30.3 Sale of Stock Dividends

A sale of stock originally received as a dividend is treated as any other sale of stock. The holding period of a taxable stock dividend (4.8) begins on the date of distribution. The holding period of a tax-free stock dividend or stock received in a split (4.6) starts from the time you acquired the original stock.


EXAMPLE
You bought 100 shares of X Co. stock on December 3, 1999. On August 10, 2012, you receive 10 shares of X Co. stock as a tax-free stock dividend. On December 14, 2012, you sell the 10 shares at a profit. You report the sale as long-term capital gain because the holding period of the 10 shares goes back to your original purchase date of December 3, 1999, not August 10, 2012.

Basis of tax-free dividend in the same class of stock.

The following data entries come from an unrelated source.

(** The interrupts of a frame: the second one is optional. *)
Definition frame_intrs (intr : Z * list Z) (interrupt_cell : Z) : P (Z * Z) :=
  let more := interrupt_cell <? intr.1 / 4 in
  if 3 <=? interrupt_cell then
    let* ty := fdt32 intr.2 0 in
    let* g := if ty =? GIC_SPI then let* n := fdt32 intr.2 1 in ret (u32 (n + SPI_OFFSET), 2) else ret (0, 1) in
    let index := g.2 + 1 + (if interrupt_cell =? 4 then 1 else 0) in
    if more then
      let* ty := fdt32 intr.2 index in
      if ty =? GIC_SPI then let* n := fdt32 intr.2 (index + 1) in ret (g.1, u32 (n + SPI_OFFSET)) else ret (g.1, 0)
    else ret (g.1, 0)
  else
    let* g := fdt32 intr.2 0 in
    if more then let* v := fdt32 intr.2 (1 + (interrupt_cell - 1)) in ret (g, v) else ret (g, 0).
(** The element of the arrays of eight for the next timer, and the count. *)
Definition add_timer (base frame g v : Z) (b : TIMER_INFO_GTBLOCK) : option TIMER_INFO_GTBLOCK :=
  let n := timer_count b in
  if (0 <=? n) && (n <? 8) then
    let i := Z.to_nat n in
    Some (mk_gtblock (gt_type b) (u32 (n + 1)) (block_cntl_base b) (<[i := u8 frame]> (frame_num b)) (<[i := base]> (GtCntBase b)) (<[i := 0]> (GtCntEl0Base b))
            (<[i := g]> (gsiv b)) (<[i := v]> (virt_gsiv b)) (<[i := 0]> (gt_flags b)))
  else None.
Definition timer_frame (addr_cell : Z) (offset : Z) (_ : unit) : P (option (Z * unit)) :=
  let* frame_number := fdt_frame_number offset in
  let? reg := need_prop offset "reg" in
  let? intr := need_prop offset "interrupts" in
  let? interrupt_cell := need_interrupt_cells fuel offset in
  let* base := fdt_number reg.2 0 addr_cell in
  let* i := frame_intrs intr interrupt_cell in
  set_gt (add_timer base.1 frame_number i.1 i.2) ;;;
  ret (Some (fdt_next_subnode offset, tt)).
Definition timer_memory (offset : Z) : P (option unit) :=
  let one_or_two x := negb ((x <? 1) || (2 <? x)) in
  let? cells := need_cells (fdt_parent_offset offset) not_negative one_or_two in
  let? reg := need_prop offset "reg" in
  set_gt (fun b => Some (mk_gtblock TIMER_TYPE_SYS_TIMER (timer_count b) (block_cntl_base b) (frame_num b) (GtCntBase b) (GtCntEl0Base b) (gsiv b) (virt_gsiv b) (gt_flags b))) ;;;
  let* base := fdt_number reg.2 0 cells.2 in
  set_gt (fun b => Some (mk_gtblock (gt_type b) (timer_count b) base.1 (frame_num b) (GtCntBase b) (GtCntEl0Base b) (gsiv b) (virt_gsiv b) (gt_flags b))) ;;;
  let? cells := need_cells offset not_negative one_or_two in
  let subnode_offset := fdt_subnode_offset offset "frame" in
  if subnode_offset <? 0 then ret None else nodes_loop fuel (timer_frame cells.2) subnode_offset tt.
Definition pal_timer_create_info_table_dt (dt_ptr : Z) : P unit :=
  if dt_ptr =? 0 then ret tt else
  set_t_header (hdr_count 0) ;;;
  set_gt (fun b => Some (mk_gtblock (gt_type b) 0 (block_cntl_base b) (frame_num b) (GtCntBase b) (GtCntEl0Base b) (gsiv b) (virt_gsiv b) (gt_flags b))) ;;;
  set_t_header hdr_reset ;;;
  let offset := first_compatible systimer_dt_arr 0 in
  if offset <? 0 then ret tt else
  let* r :=
    (let? _ := timer_system offset in
     let offset := first_compatible memtimer_dt_arr offset in
     let? _ := guard_or_return (0 <=? offset) in
     timer_memory offset) in
  match r with
  | None => ret tt
  | Some _ => fun t => match gt_info t with [] => Undefined | g :: _ => set_t_header (hdr_count (timer_count g)) t end
  end.
End TimerDt.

Assume you receive a common stock dividend on common stock. You divide the original cost by the total number of old shares and new shares to find the new basis per share.


EXAMPLE
You bought 100 shares of common stock for $1,000, so that each share has a basis of $10. You receive 100 shares of common stock as a tax-free stock dividend. The basis of your 200 shares remains $1,000. The new cost basis of each share is now $5 ($1,000 ÷ 200 shares). You sell 50 shares for $560. Your profit is $310 ($560 − $250).

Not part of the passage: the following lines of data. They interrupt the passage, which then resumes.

(** The last store of a run. *)
Lemma put_runs n a v fs cnt m : ok fs cnt m -> b <= a -> a + Z.of_nat n <= e -> Forall (apart a n) fs ->
  0 <= v < 256 ^ Z.of_nat n -> runs (st n a v) m (fun _ m' => ok ((n, a, v) :: fs) cnt m').
Proof.
  intros Hs Ha Hn Hap Hv. cut (runs (st n a v ;;; ret tt) m (fun _ m' => ok ((n, a, v) :: fs) cnt m')).
  - unfold runs, bind. intros (r & m' & E & HQ). destruct (st n a v m) as [[? m1]| |] eqn:E1; try done. injection E as <- <-. by eexists _, _.
  - apply (runs_put n a v fs cnt m); [done..|]. intros m1 H1. by apply runs_ret.
Qed.

(** The references that the mappings of the block need are in the array. *)
Definition node_refs (ty z : Z) (node starts : list Z) (j len : Z) : Prop :=
  (ty = IOVIRT_NODE_SMMU_V3 -> is_Some (at_index node z)) /\
  (ty = IOVIRT_NODE_PCI_ROOT_COMPLEX -> forall j', j <= j' < j + len -> exists r, 0 <= r < 2 ^ 32 /\
    at_index node (j' + NUM_ITS_COUNT) = Some r /\ at_index starts (j' + NUM_ITS_COUNT) = Some r).

Definition three_words (a : Z) (mp : IORT_ID_MAPPING) : list fact :=
  [(4%nat, a + 8, output_base mp); (4%nat, a + 4, id_count mp); (4%nat, a, input_base mp)].

(** The reference of a mapping, which an SMMU stores twice. *)
Lemma fill_ref_runs ty z node starts j len mp a fs cnt m : node_refs ty z node starts j len -> 0 < len -> map_ok mp = true ->
  ok fs cnt m -> b <= a -> a + 4 <= e -> Forall (apart a 4) fs ->
  runs (when (ty =? IOVIRT_NODE_SMMU_V3) (let* r := deref (at_index node z) in st 4 a r) ;;;
        (if ty =? IOVIRT_NODE_PCI_ROOT_COMPLEX
         then let* r := deref (at_index node (j + NUM_ITS_COUNT)) in st 4 a r else st 4 a (output_reference mp)))
    m (fun _ m' => ok ((4%nat, a, ref_of ty starts j mp) :: fs) cnt m').
Proof.
  intros [Hv3 Hrc] Hlen Hmp Hs Ha Hn Hap. destruct (map_ok_words mp Hmp) as (_ & _ & _ & R4).
  apply (runs_bind _ _ _ (fun _ x => ok fs cnt x)).
  { destruct (Z.eqb_spec ty IOVIRT_NODE_SMMU_V3) as [Ey|]; cbn [when]; [|by apply runs_ret].
    destruct (Hv3 Ey) as [r Hr]. apply (runs_deref _ r); [done|].
    destruct (store_ok t hi inside m0 4 a r _ m Hs) as (m' & E & H'); [lia|lia|intros; right; lia| |exists tt, m'; unfold st; by rewrite E].
    apply Forall_app. split; [done|apply counters_apart; lia]. }
  intros _ m' H'. unfold ref_of. destruct (Z.eqb_spec ty IOVIRT_NODE_PCI_ROOT_COMPLEX) as [Ey|]; [|by apply put_runs; (done || cbn; lia)].
  destruct (Hrc Ey j ltac:(lia)) as (r & Rr & Hr & ->). apply (runs_deref _ r); [done|]. apply put_runs; (done || cbn; lia).
Qed.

Basis of tax-free dividend in a different class of stock.

Assume you receive preferred stock dividends on common stock. You divide the basis of the old shares over the two classes in the ratio of their values at the time the stock dividend was distributed.


EXAMPLE
You bought 100 shares of common stock for $1,000. You receive a tax-free dividend of 10 shares of preferred stock. On the date of distribution, the market value of the common stock is $9 a share and that of the preferred stock is $30. That makes the market value of your common stock $900 and your preferred stock $300. So you allocate 75% ($900 ÷ $1,200) of your $1,000 original cost, or $750, to your common stock and 25% ($300 ÷ $1,200) of your cost to the preferred stock.

Basis of taxable stock dividend.

The basis of a taxable stock dividend (4.6) is its fair market value at the time of the distribution. Its holding period begins on the date of distribution. The basis of the old stock remains unchanged.


EXAMPLE
You bought 1,000 shares of stock for $10,000. The company gives you a choice of a cash dividend or stock (one share for every hundred held). You elect the stock. On the date of the distribution, its market value was $15 a share. The basis of the new stock is $150 (10 × $15), the amount of the taxable dividend. The basis of the old stock remains $10,000.